→ **PROMPT**:
Go line by line through the entries and show those that hold the string "reflexivity".
-- RECORDS SHOWN follows --
(** ** Authentication sessions *)

(** Why a step of a session may report success with the token [tok], when it finds the cache
    in [state] and the daemon in [w]: online, and only there, the provider accepts the step;
    otherwise the password cached on the disk of [w] accepts the credential, or the provider
    accepts a PIN or a code offline. The last two are closed to a session that demands
    re-authentication. The provider is called, and the password looked up, in [w], after
    the transaction has been begun. *)
Inductive evidence_at self (w : World) (account service : string) (token : UserToken)
  (online : bool) (h : AuthCredHandler) (nhp force : bool) (req : PamAuthRequest) (tok : UserToken)
  (state : CacheState) : Prop :=
| evidence_online action :
    online = true → state = CacheState_Online →
    (unix_user_online_auth_step account token service nhp h req (machine_key self)
       (S (w_tick w)) (w_client w) (hsm_data_t (disk (w_conn w))) (w_tpm w)).1.1.1.2
      = Ok (AuthResult_Success tok, action) →
    evidence_at self w account service token online h nhp force req tok state
| evidence_password cred :
    ¬ (online = true ∧ state = CacheState_Online) →
    force = false → req = PamAuthRequest_Password cred → tok = token →
    (check_account_password (t_uuid token) cred (hmac_key self) (w_tpm w) sql_fault
       (S (w_tick w), disk (w_conn w))).1.1 = Ok true →
    evidence_at self w account service token online h nhp force req tok state
| evidence_pin :
    ¬ (online = true ∧ state = CacheState_Online) →
    force = false → (∃ cred, req = PamAuthRequest_Pin cred ∨ req = PamAuthRequest_HelloTOTP cred) →
    (unix_user_offline_auth_step account token h req (machine_key self) online
       (S (w_tick w)) (w_client w) (hsm_data_t (disk (w_conn w))) (w_tpm w)).1.1.1.2
      = Ok (AuthResult_Success tok) →
    evidence_at self w account service token online h nhp force req tok state.

(** The evidence for a step of the session [s] that the daemon begins in [w]: the state of the
    cache is the one it finds, and the rest happens in the world that leaves. *)
Definition success_evidence self (w : World) (s : AuthSession) (req : PamAuthRequest) (tok : UserToken) : Prop :=
  ∃ account service id token online h nhp force state w1,
    s = AuthSession_InProgress account service id (Some token) online h nhp force ∧
    get_cachestate (Some account) w = Ret state w1 ∧
    evidence_at self w1 account service token online h nhp force req tok state.

Lemma wp_online_step self account service token nhp h req (Q : _ → World → Prop) w :
  idle (p := True) w →
  (∀ h' f w', evolves True any_rows w w' → (∀ r, f ≠ Return (Ok r)) →
     (∀ tok, f = Yield (Ok (AuthResult_Success tok)) → ∃ action,
        (unix_user_online_auth_step account token service nhp h req (machine_key self)
           (S (w_tick w)) (w_client w) (hsm_data_t (disk (w_conn w))) (w_tpm w)).1.1.1.2
          = Ok (AuthResult_Success tok, action)) → Q (h', f) w') →
  wp True True (online_step self account service token nhp h req) Q w.
Proof.
  intros Hi HQ. apply wp_bind, (wp_provider_txn self (or_introl I));
    [exact (idle_held _ _ Hi)..|apply Hi|].
  intros [h' r] c k hs cm w1 Hr Hev1 _. pose proof (evolves_any _ _ _ _ Hev1) as Hev. rewrite Hr in HQ.
  destruct cm as [[]|e]; [|by apply wp_ret, HQ].
  apply wp_bind.
  assert (∀ (f : step_flow) w2, evolves True any_rows w1 w2 → (∀ r, f ≠ Return (Ok r)) →
    (∀ tok, f = Yield (Ok (AuthResult_Success tok)) →
       ∃ a, r = Ok (AuthResult_Success tok, a)) → Q (h', f) w2) as HQ'.
  { intros f w2 Hev2 H1 H2. apply HQ; [etrans; [exact Hev|exact Hev2]|done|]. exact H2. }
  pose proof (evolves_idle _ _ _ Hev Hi) as Hi1.
  destruct r as [[[tok|msg|nx] [|cred]]|e]; simpl;
    try (by apply wp_ret, wp_ret, HQ'; [reflexivity|..]; naive_solver).
  all: apply wp_bind; (eapply wp_mono; [by apply safe_set_cache_userpassword; [left|]|]);
    intros [?|?] w2 Hev2; by apply wp_ret, wp_ret, HQ'; [|..]; naive_solver.
Qed.

Lemma wp_offline_step self account service token online h nhp force req state (Q : _ → World → Prop) w :
  idle (p := True) w → ¬ (online = true ∧ state = CacheState_Online) →
  (∀ h' f w', evolves True any_rows w w' →
     (∀ r, f = Return (Ok r) → r = PamAuthResponse_Denied OFFLINE_REAUTH_MSG) →
     (∀ tok, f = Yield (Ok (AuthResult_Success tok)) →
        evidence_at self w account service token online h nhp force req tok state) →
     Q (h', f) w') →
  wp True True (offline_step self account token online h force req) Q w.
Proof.
  intros Hi Hoff HQ. unfold offline_step.
  destruct force; [apply wp_ret, HQ; [reflexivity|naive_solver..]|].
  assert (∀ cred, req = PamAuthRequest_Password cred →
    wp True True (f ← offline_password self token cred; mret (h, f)) Q w) as Hpw.
  { intros cred ->. apply wp_bind, wp_bind.
    apply (wp_hsm_txn self (or_introl I)
             (check_account_password (t_uuid token) cred (hmac_key self)) any_rows); [done|..].
    - intros r n t hs ->%check_password_state. done.
    - intros b n t hs w' Hr Hev Hd. apply wp_ret, wp_ret, HQ; [done|by destruct b|].
      destruct b; [|done]. intros tok [= <-].
      eapply evidence_password; [done..|]. by rewrite Hr.
    - intros w' Hev Hd. by apply wp_ret, wp_ret, HQ. }
  assert ((∃ cred, req = PamAuthRequest_Pin cred ∨ req = PamAuthRequest_HelloTOTP cred) →
    wp True True (offline_provider_step self account token online h req) Q w) as Hprov.
  { intros Hreq. apply wp_bind, (wp_provider_txn self (or_introl I));
      [exact (idle_held _ _ Hi)..|apply Hi|].
    intros [h' r] c k hs cm w1 Hr Hev _. apply wp_ret, HQ; [by eapply evolves_any|by destruct cm|].
    destruct cm; [|done]. intros tok [= ->]. apply evidence_pin; [done..|]. by rewrite Hr. }
  destruct h, req; first [by eapply Hpw|by apply Hprov; eauto|apply wp_ret, HQ; [reflexivity|done..]].
Qed.

(** The tail of a step reports success only for a token that is not local; [post] is
    what the session it leaves then satisfies. *)
Lemma wp_step_finish self w (post : AuthSession → Prop) s1 r w1 :
  idle (p := True) w → evolves True any_rows w w1 →
  (∀ tok, r = Ok (AuthResult_Success tok) →
     in_nxset (w_nxset w) (Some (t_name tok)) (Some (t_gidnumber tok)) = false →
     post (AuthSession_Success (t_spn tok))) →
  wp True True (step_finish self s1 r) (λ x w', x.2 = Ok PamAuthResponse_Success → post x.1) w1.
Proof.
  intros Hi Hev Hpost. pose proof (evolves_idle _ _ _ Hev Hi) as Hi1.
  destruct r as [[tok|msg|nx]|[]]; try (by apply wp_ret).
  - apply wp_bind, wp_check_nxset; [exact (idle_held _ _ Hi1)|]. rewrite (ev_nxset _ _ _ _ Hev).
    destruct (in_nxset _ _ _) eqn:En; apply wp_bind.
    + eapply wp_mono; [by apply (safe_delete_cache_usertoken self (or_introl I))|].
      intros [] ? _; by apply wp_ret.
    + apply wp_set_cache_usertoken; [by left|done|..]; [|intros; by apply wp_ret].
      intros off n t w2 t0 _ _ _ _ _ _ _. apply wp_ret. intros _. simpl.
      replace (t_spn _) with (t_spn tok); [by apply Hpost|].
      unfold stored_token, with_shell. simpl. by case_match.
  - apply wp_ret. simpl. intros [= Hnx]. by destruct nx.
Qed.

(** What follows the question for the state of the cache. *)
Lemma dispatch_success self account service id token online h nhp force req state w s' w' :
  idle (p := True) w →
  (sf ← step_dispatch self (AuthSession_InProgress account service id (Some token) online h nhp force) state req;
   match sf with
   | (s, Yield r) => step_finish self s r
   | (s, Return r) => mret (s, r)
   end) w = Ret (s', Ok PamAuthResponse_Success) w' →
  ∃ tok, s' = AuthSession_Success (t_spn tok) ∧
    in_nxset (w_nxset w) (Some (t_name tok)) (Some (t_gidnumber tok)) = false ∧
    evidence_at self w account service token online h nhp force req tok state.
Proof.
  intros Hi Hs. set (post := λ s', ∃ tok, s' = AuthSession_Success (t_spn tok) ∧
    in_nxset (w_nxset w) (Some (t_name tok)) (Some (t_gidnumber tok)) = false ∧
    evidence_at self w account service token online h nhp force req tok state).
  match type of Hs with ?m w = _ =>
    assert (wp True True m (λ x w', x.2 = Ok PamAuthResponse_Success → post x.1) w) as H;
    [|exact (wp_result _ _ _ _ _ H Hs eq_refl)] end. clear Hs.
  pose proof (wp_step_finish self w post) as Hfin.
  (* both branches of the dispatch end in the same way *)
  assert (∀ s1 f w2, evolves True any_rows w w2 →
    (∀ r, f = Return (Ok r) → r = PamAuthResponse_Denied OFFLINE_REAUTH_MSG) →
    (∀ tok, f = Yield (Ok (AuthResult_Success tok)) →
        evidence_at self w account service token online h nhp force req tok state) →
    wp True True (match f with Yield r => step_finish self s1 r | Return r => mret (s1, r) end)
      (λ x w', x.2 = Ok PamAuthResponse_Success → post x.1) w2) as Hflow.
  { intros s1 f w2 Hev2 H1 H2. destruct f as [r|r].
    - apply Hfin; [done|done|]. intros tok -> Hn. unfold post. eauto 20.
    - apply wp_ret. simpl. intros ->. by specialize (H1 _ eq_refl). }
  assert (¬ (online = true ∧ state = CacheState_Online) →
    wp True True (hf ← offline_step self account token online h force req;
      mret (AuthSession_InProgress account service id (Some token) online hf.1 nhp force, hf.2))
      (λ sf w2, wp True True (match sf with (s, Yield r) => step_finish self s r | (s, Return r) => mret (s, r) end)
        (λ x w', x.2 = Ok PamAuthResponse_Success → post x.1) w2) w) as Hoff.
  { intros Hno. apply wp_bind. eapply (wp_offline_step self account service _ _ _ nhp); [done|done|].
    intros h' f w2 Hev2 H1 H2. by apply wp_ret, Hflow. }
  apply wp_bind. unfold step_dispatch. destruct online, state; try by (apply Hoff; naive_solver).
  apply wp_bind, wp_online_step; [done|]. intros h' f w2 Hev2 H1 H2. apply wp_ret.
  apply Hflow; [exact Hev2|naive_solver|]. intros tok [a Ha]%H2. by eapply evidence_online.
Qed.

(** The analysis of a successful step. *)
Lemma step_success self s req w s' w' :
  idle (p := True) w → pam_account_authenticate_step self s req w = Ret (s', Ok PamAuthResponse_Success) w' →
  ∃ tok, success_evidence self w s req tok ∧ s' = AuthSession_Success (t_spn tok) ∧
    in_nxset (w_nxset w) (Some (t_name tok)) (Some (t_gidnumber tok)) = false.
Proof.
  intros Hi Hs. unfold pam_account_authenticate_step, mbind at 1, M_bind at 1 in Hs.
  destruct (step_state s w) as [state w1| |] eqn:Est; [|done..].
  assert (evolves True any_rows w w1) as Hev.
  { apply (evolves_any _ rows_eq). destruct s;
      exact (wp_result (p := True) (d := True) _ _ _ _ _ (safe_get_cachestate self (or_introl I) _ w Hi) Est). }
  pose proof (evolves_idle _ _ _ Hev Hi) as Hi1.
  destruct s as [account service id [token|] online h nhp force|spn|]; [|done..].
  destruct (dispatch_success _ _ _ _ _ _ _ _ _ _ _ _ _ _ Hi1 Hs) as (tok & -> & Hn & He).
  rewrite (ev_nxset _ _ _ _ Hev) in Hn. exists tok. split_and!; [|done|done].
  exists account, service, id, token, online, h, nhp, force, state, w1. split_and!; [done|exact Est|done].
Qed.

(** C2. A step reports success only on evidence that it finds when it is made: the session was
    in progress with a known account; if the session began online and the provider is online
    now, the provider accepts this step, in the state the daemon is in; if not, and the
    session does not demand re-authentication, the password cached on the disk accepts the
    credential, or the provider accepts the PIN or code offline. The released token is not
    that of a local account, and the session ends in [Success] with its SPN. *)
Theorem step_success_evidence self s req w s' w' :
  settled w → pam_account_authenticate_step self s req w = Ret (s', Ok PamAuthResponse_Success) w' →
  ∃ tok, success_evidence self w s req tok ∧ s' = AuthSession_Success (t_spn tok) ∧
    in_nxset (w_nxset w) (Some (t_name tok)) (Some (t_gidnumber tok)) = false.
Proof. intros Hw. by apply step_success, settled_idle. Qed.

(** The state of the cache is what the provider says. *)
Lemma cachestate_said (self : Resolver) account w state w1 : idle (p := True) w → get_cachestate account w = Ret state w1 →
  ∃ n c k, state = (prov_get_cachestate account n c k).1.1.
Proof.
  intros Hi Hs. refine (wp_result (p := True) (d := True) _ (λ state _, ∃ n c k, state = (prov_get_cachestate account n c k).1.1)
    _ _ _ _ Hs). apply (wp_get_cachestate self (or_introl I)); [exact (idle_held _ _ Hi)|apply Hi|]. eauto.
Qed.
-- RECORDS SHOWN concluded --
→ **SOLUTION TO THIS PROBLEM**:
    try (by apply wp_ret, wp_ret, HQ'; [reflexivity|..]; naive_solver).
  destruct force; [apply wp_ret, HQ; [reflexivity|naive_solver..]|].
  destruct h, req; first [by eapply Hpw|by apply Hprov; eauto|apply wp_ret, HQ; [reflexivity|done..]].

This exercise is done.